In the late nineteenth century, passports, visas, and other forms of identification were not required to travel on the Continent. (However, by late summer of 1888, passports were required to enter Germany from France.) There is no mention of Sickert having any form of "picture identification" until World War I, when he and his second wife, Christine, were issued laissez-passers to show guards at tunnels, railway crossings, and other strategic places as they traveled about France.

Entering France from England was an easy and friendly transition and remained so during the years Sickert traveled to and fro. Crossing the English Channel in the late 1800s could take as little as four hours in good weather. One could travel by express train and "fast" steamer seven days a week, twice daily, with the trains leaving Victoria Station at 10:30 in the morning or London Bridge at 10:45. The steamer sailed out of Newhaven at 12:45 P.M. and arrived in Dieppe around dinnertime. A single, one-way first-class ticket to Dieppe was twenty-four shillings, second class was seventeen shillings, and part of this Express Tidal Service included trains from Dieppe straight through to Rouen and Paris.

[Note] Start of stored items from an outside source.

Lemma dummy_covers rgn a : dummy rgn -> ~ covers (regs rgn) a.
Proof.
  intros Hd (i & q & Hq & Ha). rewrite (dummy_regs _ Hd) in Hq.
  apply list_lookup_singleton_Some in Hq as [_ <-]. unfold rend in Ha. cbn in Ha. lia.
Qed.

(** The insertion of a block that touches no other. *)
Lemma insert_new_spec rgn b s : filled rgn -> cnt rgn < 8 -> block (LmbProperty b s) ->
  (forall k p, regs rgn !! k = Some p -> disjoint (LmbProperty b s) p) ->
  exists rgn1 p0 rgn2, insert_scan (Z.to_nat (cnt rgn)) rgn b s = Some rgn1 /\ get rgn1 0 = Some p0 /\
    (if b <? rbase p0 then put rgn1 0 (LmbProperty b s) else Some rgn1) = Some rgn2 /\
    let rgn' := set_cnt rgn2 (u32 (cnt rgn2 + 1)) in
    filled rgn' /\ cnt rgn' = cnt rgn + 1 /\ adds (LmbProperty b s) (regs rgn) (regs rgn').
Proof.
  intros Hf Hlt Hn Hd. pose proof Hf as [Hl Hc Hb Ho]. unfold MAX_LMB_REGIONS in *.
  destruct (insert_scan_spec (Z.to_nat (cnt rgn)) rgn b s) as (rgn1 & i & E & H1 & H2 & H3 & H4 & H5 & H6); [lia|].
  destruct (lookup_lt_is_Some_2 (region rgn) 0) as [q0 Hq0]; [lia|].
  assert (region rgn1 !! 0%nat = if decide (i = 0%nat) then Some q0 else Some q0) as Hr0.
  { rewrite H6. repeat case_decide; try lia; auto. }
  assert (region rgn1 !! 0%nat = Some q0) as Hg0 by (rewrite Hr0; case_decide; reflexivity). clear Hr0.
  assert (forall k x, (k < i)%nat -> regs rgn !! k = Some x -> rbase x <= b) as Hlo.
  { intros k x Hk Hx. destruct H5 as (p & Hp & Hle); [lia|].
    destruct (decide (k = i - 1)%nat) as [->|]; [apply regs_lookup_Some in Hx; destruct Hx; congruence|].
    assert (regs rgn !! (i - 1)%nat = Some p) as Hp' by (apply regs_lookup_Some; split; [exact Hp|lia]).
    specialize (Ho k (i - 1)%nat x p ltac:(lia) Hx Hp'). specialize (Hb k x Hx).
    unfold block, rend in *. lia. }
  assert (forall k x, (i <= k)%nat -> regs rgn !! k = Some x -> b < rbase x) as Hhi.
  { intros k x Hk Hx. apply regs_lookup_Some in Hx as [Hx Hkc]. apply (H4 k x); [lia|exact Hx]. }
  assert (regs rgn !! 0%nat = Some q0) as Hrq by (apply regs_lookup_Some; split; [exact Hq0|lia]).
  assert (length (regs rgn) = Z.to_nat (cnt rgn)) as Hlen by (unfold regs; rewrite length_take; lia).
  set (rgn2 := if b <? rbase q0 then LmbRegion (cnt rgn) (total rgn1) (<[0%nat := LmbProperty b s]> (region rgn1)) else rgn1).
  assert (cnt rgn2 = cnt rgn) as Hc2 by (unfold rgn2; destruct (b <? rbase q0); auto).
  assert (length (region rgn2) = 9%nat) as Hl2
    by (unfold rgn2; destruct (b <? rbase q0); cbn [region]; rewrite ?length_insert; lia).
  assert (regs (set_cnt rgn2 (cnt rgn + 1)) = insert_at i (LmbProperty b s) (regs rgn)) as Hregs.
  { apply list_eq. intros k. rewrite insert_at_lookup by lia. unfold regs, set_cnt. cbn [cnt region].
    destruct (decide (k < Z.to_nat (cnt rgn + 1))%nat) as [Hk|Hk].
    2:{ rewrite lookup_take_ge by lia. repeat case_decide; try lia;
          rewrite lookup_take_ge by lia; reflexivity. }
    rewrite lookup_take_lt by lia. unfold rgn2.
    destruct (Z.ltb_spec b (rbase q0)) as [Hb0|Hb0]; cbn [region].
    - assert (i = 0%nat) as -> by (destruct i; [reflexivity|]; specialize (Hlo 0%nat q0 ltac:(lia) Hrq); lia).
      destruct k as [|k]; [rewrite list_lookup_insert_eq by lia; reflexivity|].
      rewrite list_lookup_insert_ne, H6 by lia. repeat case_decide; try lia.
      rewrite lookup_take_lt by lia. reflexivity.
    - assert (i <> 0%nat) by (intros ->; specialize (Hhi 0%nat q0 ltac:(lia) Hrq); lia).
      rewrite H6. repeat case_decide; try lia; try reflexivity; rewrite lookup_take_lt by lia; reflexivity. }
  exists rgn1, q0, rgn2. split; [exact E|]. split; [exact Hg0|]. split.
  - unfold rgn2. destruct (b <? rbase q0); [|reflexivity].
    rewrite (put_region rgn1 0) by lia. rewrite H1. reflexivity.
  - cbn zeta. rewrite Hc2, u32_small by lia.
    assert (adds (LmbProperty b s) (regs rgn) (regs (set_cnt rgn2 (cnt rgn + 1)))) as Ha.
    { rewrite Hregs. apply insert_at_adds; auto using filled_good. lia. }
    split_and!; [|reflexivity|exact Ha].
    apply filled_intro; [exact Hl2|cbn [cnt set_cnt]; lia|exact (proj1 Ha)].
Qed.

(** What [lmb_add_region] does to a well-formed table and a new block that
    overlaps none of its blocks. *)
Record added (n : lmb_property) (rgn : lmb_region) (r : Z) (rgn' : lmb_region) : Prop := {
  a_ret : 0 <= r <= 2;
  a_filled : filled rgn';
  a_covers : forall a, covers (regs rgn') a <-> covers (regs rgn) a \/ in_block a n;
}.

Definition apart (n : lmb_property) (rgn : lmb_region) : Prop :=
  forall k p, regs rgn !! k = Some p -> disjoint n p /\ rbase p <> rend n /\ rbase n <> rend p.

Sickert's mother claimed she never knew when her son would suddenly go to France or suddenly come back. Maybe he hopped back and forth from England to Dieppe while the Ripper crimes were going on in 1888, but if he did, it was probably to cool off. He had been going to Dieppe since childhood and kept several places there. French death and crime statistics for the Victorian era do not seem to have survived, and it was not possible to find records of homicides then that might even remotely resemble the Ripper's crimes. But Dieppe was simply too small a town to commit lust-murders and get away with it.

During the days I spent in Dieppe, with its narrow old streets and passageways, its rocky shore and soaring cliffs that sheer off into the Channel, I tried to see that small seaside village as a killing ground for Sickert, but I could not. His work while he was in Dieppe reflects a different spirit. Most of the pictures he painted there are in lovely colors, his depictions of buildings inspiring. There is nothing morbid or violent in most of his Normandy art. It is as if Dieppe brought out the side of Sickert's face that is turned to the light in his Jekyll and Hyde self-portraits.

Chapter Eighteen. A Shiny Black Bag

The sun did not show itself on Saturday, September 29th, and a persistent, cold rain chilled the night as Dr. Jekyll and Mr. Hyde ended its long run at the Lyceum. The newspapers reported that the "great excesses of sunshine were at an end."

Elizabeth Stride only recently had moved out of a lodging house on Dorset Street in Spitalfields, where she had been living with Michael Kidney, a waterside laborer who was in the Army Reserve. Long Liz, as her friends called her, had left Kidney before. She carried her few belongings with her this time, but there was no reason to assume she was gone for good. Kidney would later testify at her inquest that now and then she wanted her freedom and an opportunity to indulge her "drinking habits," but after a spell of wandering off, she always came back.

Elizabeth's maiden name was Gustafsdotter and she would have turned 45 on November 27th, although she had led most people to believe she was about ten years younger than she really was. Elizabeth had led a life of lies, most of them pitiful attempts to weave a brighter, more dramatic tale than the truth of her depressing, desperate life. She was born in Torslanda, near Goteborg, Sweden, the daughter of a farmer. Some said she spoke fluent English without a trace of an accent. Others claimed she did not properly form her words and sounded like a foreigner. Swedish, her native tongue, is a Germanic language closely related to Danish, which is what Sickert's father spoke.